Tous les protagonistes du livre - ou presque - ont un cependant un point commun: celui d’avoir connu l’exil. Une expérience qui, selon Isaac Benguigui, n’est pas sans influence sur leur trajectoire: «A la douleur de cette séparation et de ce déracinement s’ajoute l’urgence d’une nécessaire intégration et d’un «dépassement de soi-même» qui s’exprime par une volonté surhumaine de s’adapter à un monde nouveau dans un contexte souvent hostile, angoissant, inhabituel et incertain», écrit ainsi l’auteur.

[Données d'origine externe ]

(** C9.  The product in the reply of a fetch is the row as it was read,
    before the increment: its [viewCount] is one less than the counter the
    store holds once the request is done. *)
Theorem product_reply_precedes_increment id db p :
  products db !! id = Some p ->
  let r := get_product id db in
  exists v stored,
    r.1 = Json 200 v /\ pv_product v = p /\
    products r.2 !! id = Some stored /\
    viewCount (pv_product v) = viewCount stored - 1.
Proof.
  intros Hp r. subst r. rewrite (get_product_run _ _ _ Hp). simpl.
  eexists _, _. split; [reflexivity|]. split; [reflexivity|].
  split; [apply lookup_insert_eq|]. simpl. lia.
Qed.

Lemma product_reply_precedes_increment_witness :
  exists v stored,
    (get_product "p1" catalogue).1 = Json 200 v /\
    pv_product v = product "Silk Scarf" "Accessories" 35 true 7 /\
    products (get_product "p1" catalogue).2 !! "p1" = Some stored /\
    viewCount (pv_product v) = viewCount stored - 1.
Proof.
  apply (product_reply_precedes_increment "p1" catalogue). reflexivity.
Defined.
End ProductFetch.

(** ** Listings: sorting, windows and page counts *)

Section Listing.
Context {A : Type}.

Lemma insert_sorted_perm (le : A -> A -> bool) x l :
  insert_sorted le x l ≡ₚ x :: l.
Proof.
  induction l as [|y l IH]; simpl; [done|].
  destruct (le x y); [done|]. rewrite IH. apply Permutation_swap.
Qed.

Lemma sort_by_perm (le : A -> A -> bool) l : sort_by le l ≡ₚ l.
Proof.
  induction l as [|x l IH]; simpl; [done|].
  rewrite insert_sorted_perm. by rewrite IH.
Qed.

Lemma sort_by_unordered (l : list A) : sort_by unordered l = l.
Proof. induction l as [|x l IH]; simpl; [done|]. rewrite IH. by destruct l. Qed.

Lemma window_valid skip take (l : list A) :
  0 <= skip -> 0 <= take ->
  window skip (Some take) l = Some (firstn (Z.to_nat take) (skipn (Z.to_nat skip) l)).
Proof.
  intros Hs Ht. unfold window.
  destruct (Z.ltb_spec skip 0); [lia|]. destruct (Z.ltb_spec take 0); [lia|]. done.
Qed.

(** Every row of a window is a row of the list it was cut from. *)
Lemma window_subseteq skip take (l page : list A) :
  window skip take l = Some page -> page ⊆ l.
Proof.
  unfold window. destruct (skip <? 0); [done|].
  destruct take as [n|]; [destruct (n <? 0)|]; intros [= <-]; intros x Hx.
  - rewrite elem_of_reverse in Hx.
    apply subseteq_take, subseteq_drop in Hx. by rewrite elem_of_reverse in Hx.
  - by apply subseteq_take, subseteq_drop in Hx.
  - by apply subseteq_drop in Hx.
Qed.
End Listing.

(** [Math.ceil(total / limit)] for a positive [limit]. *)
Lemma ceil_div_positive total limit :
  0 < limit ->
  js_ceil (js_div (inject_Z total) (inject_Z limit)) = Some (- ((- total) / limit)).
Proof.
  intros Hpos. unfold js_div.
  assert (Hnz : Qeq_bool (inject_Z limit) 0 = false).
  { destruct limit; try lia. reflexivity. }
  rewrite Hnz. simpl. f_equal.
  destruct limit as [|p|p]; try lia.
  unfold Qceiling, Qfloor, Qdiv, Qmult, Qinv, Qopp, inject_Z. simpl.
  rewrite Z.mul_1_r. reflexivity.
Qed.

Lemma ceil_div_is_ceiling total limit :
  0 < limit -> is_ceiling (- ((- total) / limit)) total limit.
Proof.
  intros Hpos. unfold is_ceiling.
  pose proof (Z.mul_div_le (- total) limit Hpos).
  pose proof (Z.mul_succ_div_gt (- total) limit Hpos).
  nia.
Qed.

Lemma pagination_of_page {A} (all found : list A) page_ limit_ :
  1 <= page_ -> 1 <= limit_ ->
  found = firstn (Z.to_nat limit_) (skipn (Z.to_nat ((page_ - 1) * limit_)) all) ->
  page_of all page_ limit_ found (pagination_of page_ limit_ (Z.of_nat (length all))).
Proof.
  intros Hp Hl ->. unfold page_of, pagination_of. simpl.
  split; [done|]. split; [rewrite length_take; lia|].
  do 3 (split; [done|]).
  rewrite ceil_div_positive by lia. eexists. split; [done|].
  apply ceil_div_is_ceiling. lia.
Qed.

Section FindManyFacts.
Context {Row : Type} (t : Delegate Row).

Quant à expliquer pourquoi ce rôle émancipateur est revenu à la science, Isaac Benguigui évoque d’une part le rapport très particulier que la tradition judaïque entretient avec le savoir et, de l’autre, un argument plus prosaïque: «Peut-être est-ce dû au fait que le savoir est la seule chose dont on ne peut pas se voir privé.»

Les Nobels juifs de chimie, par Isaac Benguigui, Slatkine, 235 p.